Saved data entries:
+===+
(** ** Properties *)

(** C40: in whatever order and however often the packages register their
    metrics, no registration panics, and a process whose registry was empty
    ends with exactly the metrics of those packages, under distinct names. *)
Theorem metrics_registered {PM : PrometheusClient} {PS : PrometheusClientSpec PM} packages :
  exists p,
    for_range (registerMetricsOnce PrometheusCollector) packages (mkProcess [] [] [] false) = (Ret (), p) /\
    NoDup (metric_names (defaultRegistry p)) /\
    forall m, m ∈ defaultRegistry p <-> exists k, k ∈ packages /\ m ∈ metrics_of k.
Proof.
  assert (H : forall done, NoDup done -> exists done', NoDup done' /\
    for_range (registerMetricsOnce PrometheusCollector) packages (process_after done) =
      (Ret (), process_after done') /\ forall k, k ∈ done' <-> k ∈ done \/ k ∈ packages).
  { induction packages as [|k packages IH]; intros done Hnd.
    { exists done. split; [done|]. split; [done|]. intros k. rewrite elem_of_nil. tauto. }
    cbn [for_range]. unfold mbind, go_bind. rewrite registerMetricsOnce_run by done.
    case_bool_decide as Hk.
    - destruct (IH done Hnd) as (done' & Hnd' & E & Hin). exists done'.
      split; [done|]. split; [done|]. intros k'. rewrite Hin, elem_of_cons. intuition congruence.
    - destruct (IH (k :: done) (NoDup_cons_2 _ _ Hk Hnd)) as (done' & Hnd' & E & Hin).
      exists done'. split; [done|]. split; [done|]. intros k'. rewrite Hin, !elem_of_cons. tauto. }
  destruct (H [] (NoDup_nil_2)) as (done & Hnd & E & Hin).
  exists (process_after done). split; [exact E|]. split; [by apply registered_by_distinct|].
  intros m. cbn. rewrite elem_of_registered_by. setoid_rewrite Hin. setoid_rewrite elem_of_nil.
  split; intros (k & Hk & Hm); exists k; (split; [tauto|exact Hm]).
Qed.

(** ** A concrete client *)

#[export] Instance PrometheusRef : PrometheusClient := {|
  Register registered m :=
    if valid_registration m && negb (existsb (String.eqb (Name m.2)) (metric_names registered))
    then None else Some (ErrorString "duplicate metrics collector registration attempted");
  Unregister registered m :=
    List.filter (fun m' => negb (String.eqb (Name m'.2) (Name m.2))) registered;
  Update m op l :=
    if allowed m.1 op && bool_decide (dom l = list_to_set (Labels m.2))
    then Ret () else Panic "inconsistent label cardinality"
|}.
+===+
Return all of the data above, keeping every line exactly as it appears.

(** ** Properties *)

(** C40: in whatever order and however often the packages register their
    metrics, no registration panics, and a process whose registry was empty
    ends with exactly the metrics of those packages, under distinct names. *)
Theorem metrics_registered {PM : PrometheusClient} {PS : PrometheusClientSpec PM} packages :
  exists p,
    for_range (registerMetricsOnce PrometheusCollector) packages (mkProcess [] [] [] false) = (Ret (), p) /\
    NoDup (metric_names (defaultRegistry p)) /\
    forall m, m ∈ defaultRegistry p <-> exists k, k ∈ packages /\ m ∈ metrics_of k.
Proof.
  assert (H : forall done, NoDup done -> exists done', NoDup done' /\
    for_range (registerMetricsOnce PrometheusCollector) packages (process_after done) =
      (Ret (), process_after done') /\ forall k, k ∈ done' <-> k ∈ done \/ k ∈ packages).
  { induction packages as [|k packages IH]; intros done Hnd.
    { exists done. split; [done|]. split; [done|]. intros k. rewrite elem_of_nil. tauto. }
    cbn [for_range]. unfold mbind, go_bind. rewrite registerMetricsOnce_run by done.
    case_bool_decide as Hk.
    - destruct (IH done Hnd) as (done' & Hnd' & E & Hin). exists done'.
      split; [done|]. split; [done|]. intros k'. rewrite Hin, elem_of_cons. intuition congruence.
    - destruct (IH (k :: done) (NoDup_cons_2 _ _ Hk Hnd)) as (done' & Hnd' & E & Hin).
      exists done'. split; [done|]. split; [done|]. intros k'. rewrite Hin, !elem_of_cons. tauto. }
  destruct (H [] (NoDup_nil_2)) as (done & Hnd & E & Hin).
  exists (process_after done). split; [exact E|]. split; [by apply registered_by_distinct|].
  intros m. cbn. rewrite elem_of_registered_by. setoid_rewrite Hin. setoid_rewrite elem_of_nil.
  split; intros (k & Hk & Hm); exists k; (split; [tauto|exact Hm]).
Qed.

(** ** A concrete client *)

#[export] Instance PrometheusRef : PrometheusClient := {|
  Register registered m :=
    if valid_registration m && negb (existsb (String.eqb (Name m.2)) (metric_names registered))
    then None else Some (ErrorString "duplicate metrics collector registration attempted");
  Unregister registered m :=
    List.filter (fun m' => negb (String.eqb (Name m'.2) (Name m.2))) registered;
  Update m op l :=
    if allowed m.1 op && bool_decide (dom l = list_to_set (Labels m.2))
    then Ret () else Panic "inconsistent label cardinality"
|}.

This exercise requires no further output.